E uma história das ideias ecológicas e ambientalistas portuguesas ficaria sempre gravemente amputada se não referisse o nome e a obra de Manuel Gomes Guerreiro, investigador, académico e cidadão interveniente nas causas em que acreditava.
Gomes Guerreiro nasceu em 20 de Janeiro de 1919, em Querença, freguesia algarvia do concelho de Loulé, situada entre a Serra e o Barrocal, com marcadas características mediterrâneas.
Fez o Liceu em Faro e ingressou depois no Instituto Superior de Agronomia em Lisboa, onde se licenciou em Ciências Florestais.

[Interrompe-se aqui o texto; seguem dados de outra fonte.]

(** *** Every ray handed to the ray caster comes out of [normalized] *)

Lemma frame_rays_normalized (sc : scene) (w h s : Z) :
  Forall (fun ray => exists v,
              ray = (camera_location sc, Vector_normalized v))
         (frame_rays sc w h s).
Proof.
  unfold frame_rays. induction (py_range h) as [|y l IH]; [constructor|].
  cbn [fmap list_fmap concat]. apply Forall_app. split; [|exact IH].
  unfold row_rays. apply Forall_fmap, Forall_forall. intros x _.
  unfold pixel_ray. eexists. reflexivity.
Qed.

Lemma render_casts_normalized (sc : scene) (w h cnt : Z) :
  Forall (fun ray => exists v,
              ray = (camera_location sc, Vector_normalized v))
         (concat (frame_rays sc w h <$> py_range cnt)).
Proof.
  induction (py_range cnt) as [|s l IH]; [constructor|].
  cbn [fmap list_fmap concat]. apply Forall_app. split; [|exact IH].
  apply frame_rays_normalized.
Qed.

(** *** [render] is [render_sized] at the scaled resolution, one sample *)

Lemma render_unfold (sc : scene) (w h : Z) (wd : world) :
  let scale :=
    fdiv (float_of_int (resolution_percentage sc)) (float_of_int 100) in
  int_of_float (fmul (float_of_int (resolution_x sc)) scale) = Returns w ->
  int_of_float (fmul (float_of_int (resolution_y sc)) scale) = Returns h ->
  render sc wd = render_sized sc 1 w h wd.
Proof.
  intros scale Hw Hh. unfold render. fold scale.
  rewrite (bind_lift_returns _ _ _ _ Hw), (bind_lift_returns _ _ _ _ Hh).
  reflexivity.
Qed.

(** *** Computations that cast no ray *)

Lemma quiet_lift {A : Type} (o : outcome A) : quiet (lift o).
Proof. intros wd. reflexivity. Qed.

Lemma quiet_ret {A : Type} (a : A) : quiet (mret a : M A).
Proof. intros wd. reflexivity. Qed.

Lemma quiet_bind {A B : Type} (m : M A) (f : A -> M B) :
  quiet m -> (forall a, quiet (f a)) -> quiet (m ≫= f).
Proof.
  intros Hm Hf wd. unfold mbind, M_bind.
  specialize (Hm wd). destruct (m wd) as [[a|e|] wd']; simpl in *.
  - rewrite Hf. assumption.
  - assumption.
  - assumption.
Qed.

Lemma quiet_write_result (x y w h : Z) (rect : list pixel) :
  quiet (write_result x y w h rect).
Proof. intros wd. reflexivity. Qed.

Lemma quiet_for_each {A S : Type} (l : list A) (body : S -> A -> M S) (s : S) :
  (forall s a, a ∈ l -> quiet (body s a)) -> quiet (for_each l body s).
Proof.
  revert s. induction l as [|a l IH]; intros s Hbody.
  - apply quiet_ret.
  - cbn [for_each]. apply quiet_bind.
    + apply Hbody. left.
    + intros s'. apply IH. intros s'' a' Ha'. apply Hbody. right. assumption.
Qed.

Lemma py_range_nonpos (k : Z) : k <= 0 -> py_range k = [].
Proof. apply seqZ_nil. Qed.

Lemma quiet_render_sized (sc : scene) (cnt w h : Z) :
  w <= 0 \/ h <= 0 -> quiet (render_sized sc cnt w h).
Proof.
  intros Hwh. unfold render_sized.
  repeat (apply quiet_bind; [apply quiet_lift|intros ?]).
  apply quiet_bind; [|intros; apply quiet_write_result].
  apply quiet_for_each. intros rect s _. unfold pass_body.
  apply quiet_for_each. intros rect' y Hy. apply py_range_elem in Hy.
  unfold row_body. apply quiet_bind; [apply quiet_lift|intros screen_y].
  destruct Hwh as [Hw|Hh]; [|lia].
  rewrite py_range_nonpos by assumption. apply quiet_ret.
Qed.

(** *** Runs that differ only in what the ray caster reports besides the
    hit flag *)

Lemma bind_ext {A B : Type} (m1 m2 : M A) (f g : A -> M B) (wd : world) :
  m1 wd = m2 wd -> (forall a wd', f a wd' = g a wd') ->
  (m1 ≫= f) wd = (m2 ≫= g) wd.
Proof.
  intros Em Ef. unfold mbind, M_bind. rewrite Em.
  destruct (m2 wd) as [[a|e|] wd']; [apply Ef|reflexivity|reflexivity].
Qed.

Lemma for_each_ext {A S : Type} (l : list A) (b1 b2 : S -> A -> M S) :
  (forall s a wd, b1 s a wd = b2 s a wd) ->
  forall s wd, for_each l b1 s wd = for_each l b2 s wd.
Proof.
  intros E. induction l as [|a l IH]; intros s wd; [reflexivity|].
  cbn [for_each]. apply bind_ext; [apply E|]. intros s' wd'. apply IH.
Qed.

Section SameFlags.
Variable sc : scene.
Variable cast : Vector -> Vector -> hit_result.
Hypothesis same_flag :
  forall o d, has_hit (cast o d) = has_hit (scene_ray_cast sc o d).

Lemma RT_trace_ray_same (o d : Vector) (wd : world) :
  RT_trace_ray (with_ray_cast sc cast) o d wd = RT_trace_ray sc o d wd.
Proof.
  rewrite !RT_trace_ray_run. cbn [scene_ray_cast with_ray_cast].
  unfold trace_color. rewrite same_flag. reflexivity.
Qed.

Lemma render_sized_same (cnt w h : Z) (wd : world) :
  render_sized (with_ray_cast sc cast) cnt w h wd = render_sized sc cnt w h wd.
Proof.
  unfold render_sized.
  cbn [camera_lens camera_sensor_width with_ray_cast].
  repeat (apply bind_ext; [reflexivity|intros ? ?]).
  apply bind_ext; [|reflexivity].
  apply for_each_ext. intros rect s wd1. unfold pass_body.
  apply for_each_ext. intros rect' y wd2. unfold row_body.
  apply bind_ext; [reflexivity|]. intros screen_y wd3.
  apply for_each_ext. intros rect'' x wd4. unfold pixel_body.
  cbn [camera_location camera_rotation_euler with_ray_cast].
  repeat (apply bind_ext; [reflexivity|intros ? ?]).
  apply bind_ext; [apply RT_trace_ray_same|reflexivity].
Qed.

Lemma render_same (wd : world) :
  render (with_ray_cast sc cast) wd = render sc wd.
Proof.
  unfold render.
  cbn [resolution_x resolution_y resolution_percentage with_ray_cast].
  do 2 (apply bind_ext; [reflexivity|intros ? ?]).
  apply render_sized_same.
Qed.
End SameFlags.
End RenderFacts.

(** * The claims about shading and the render loop *)

Section RenderClaims.
Context {F : Type} {float_ops : PyFloat F} {host : Host F}.

(** C4. The shading rule maps every answer of the ray cast to a pixel
    fixed by the hit flag alone: opaque pure red (1,0,0,1) on a hit,
    opaque black (0,0,0,1) on a miss.  This is what [RT_trace_ray] followed
    by lines 96-97 of [render] computes from the answer of the host. *)
Theorem shade_by_hit_flag (hr : hit_result) (sc : scene) (o d : Vector)
        (wd : world) :
  shade hr = (if has_hit hr then opaque_red else opaque_black) /\
  (RT_trace_ray sc o d ≫= fun color => mret (pixel_of_color color)) wd
  = (Returns (if has_hit (scene_ray_cast sc o d)
              then opaque_red else opaque_black),
     cast_all [(o, d)] wd).
Proof.
  split; [apply shade_cases|].
  rewrite (bind_returns _ _ _ _ _ (RT_trace_ray_run _ _ _ _)).
  change (pixel_of_color (trace_color (scene_ray_cast sc o d)))
    with (shade (scene_ray_cast sc o d)).
  rewrite shade_cases. reflexivity.
Qed.


(** C7. Resolution (4,4), one sample, and a ray caster that reports a hit
    for the ray of pixel (x=2, y=2) and a miss for the ray of every other
    pixel: the buffer handed to the host has 16 pixels, the one at index
    10 = 2*4+2 is (1,0,0,1) and the fifteen others are (0,0,0,1); the pixel
    of (x, y) is at index y*4 + x. *)
Theorem render_4x4_single_hit (sc : scene) (wd : world) :
  fis_zero (camera_sensor_width sc) = false ->
  (forall x y, 0 <= x < 4 -> 0 <= y < 4 ->
     has_hit (scene_ray_cast sc (camera_location sc) (pixel_ray sc 4 4 0 y x))
     = (x =? 2) && (y =? 2)) ->
  exists rect,
    render_sized sc 1 4 4 wd
    = (Returns tt,
       {| ray_casts := ray_casts wd ++ frame_rays sc 4 4 0;
          results :=
            results wd ++
            [{| res_x := 0; res_y := 0; res_w := 4; res_h := 4;
                res_rect := rect |}] |}) /\
    rect = replicate 10 opaque_black ++ [opaque_red]
           ++ replicate 5 opaque_black /\
    length rect = 16%nat /\
    forall x y, 0 <= x < 4 -> 0 <= y < 4 ->
      rect !! Z.to_nat (y * 4 + x)
      = Some (shade (scene_ray_cast sc (camera_location sc)
                                    (pixel_ray sc 4 4 0 y x))).
Proof.
  intros Hsw Hstub. exists (frame sc 4 4 0).
  assert (Hpix : forall x y, 0 <= x < 4 -> 0 <= y < 4 ->
            pixel_value sc 4 4 0 y x
            = if (x =? 2) && (y =? 2) then opaque_red else opaque_black).
  { intros x y Hx Hy. unfold pixel_value.
    rewrite shade_cases, Hstub by assumption. reflexivity. }
  split; [|split; [|split]].
  - rewrite (render_sized_run sc 4 4 1) by (lia || assumption).
    unfold final_rect. change (py_range 1) with [0].
    cbn [last fmap list_fmap concat]. rewrite app_nil_r. reflexivity.
  - unfold frame, row. change (py_range 4) with [0; 1; 2; 3].
    cbn [fmap list_fmap concat app].
    rewrite !Hpix by lia. reflexivity.
  - rewrite length_frame by lia. reflexivity.
  - intros x y Hx Hy. apply frame_lookup; assumption.
Qed.

(** C9. Two answers of the ray cast that agree on the hit flag, whatever
    their location, normal, index, object and matrix, are shaded alike;
    and replacing the ray caster of a scene by one that reports the same
    hit flag for every ray changes nothing in a run of [render]: the same
    outcome, the same rays cast, the same result written. *)
Theorem shading_reads_only_the_hit_flag (h1 h2 : hit_result) (sc : scene)
        (cast : Vector -> Vector -> hit_result) :
  has_hit h1 = has_hit h2 ->
  (forall o d, has_hit (cast o d) = has_hit (scene_ray_cast sc o d)) ->
  trace_color h1 = trace_color h2 /\
  shade h1 = shade h2 /\
  forall wd, render (with_ray_cast sc cast) wd = render sc wd.
Proof.
  intros Hflag Hcast. split; [|split].
  - unfold trace_color. rewrite Hflag. reflexivity.
  - rewrite !shade_cases, Hflag. reflexivity.
  - intros wd. apply render_same. assumption.
Qed.
End RenderClaims.

(** * The claims about the values of [corput] *)

(** C1 (as amended). For n >= 0 and base b >= 2, [corput] returns
    V - 0.5 where V accumulates, for k = 0, 1, ... up to the most
    significant digit, the quotients d_k / b^(k+1) of the base-b digits
    of n, each operation being one float operation.  In exact arithmetic
    corput(n, b) + 1/2 is the sum of d_k / b^(k+1) over the digits of n
    (over any number of digit positions that covers n). *)
Theorem corput_is_reversed_digits {F : Type} {float_ops : PyFloat F}
        (n b : Z) :
  0 <= n -> 2 <= b ->
  corput n b = Returns (fsub (reversed_digits n b) float_half) /\
  exists v : Q,
    corput (F:=exact) n b = Returns v /\
    forall len : nat, n < b ^ Z.of_nat len ->
      (v + (1 # 2) == reversed_sum (F:=exact) n b len)%Q.
Proof.
  intros Hn Hb. split; [apply corput_spec; assumption|].
  exists (fsub (reversed_digits (F:=exact) n b) float_half). split.
  - apply (corput_spec (F:=exact)); assumption.
  - intros len Hlen. cbn [fsub float_half exact_float].
    rewrite exact_reversed_sum_above; try assumption.
    + ring.
    + apply num_digits_spec; assumption.
Qed.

Trabalhou 12 anos na Estação Florestal do Sobreiro, onde colaborou de perto com o seu mestre João Vieira Natividade.
A sua actividade profissional iniciou-se na área da genética, com passagem pela Universidade de Coimbra— aí se dedicou a estudos sobre os fenómenos erosivos do rio Mondego— mas foram as Ciências da Ecologia que o cativaram, marcando para sempre a sua notável acção académica.
Viajou muito, realizando estudos nas ilhas da Macaronésia— sobretudo Cabo Verde— e conheceu todo o país, aprofundando conhecimentos sobre as características bioclimáticas de cada região.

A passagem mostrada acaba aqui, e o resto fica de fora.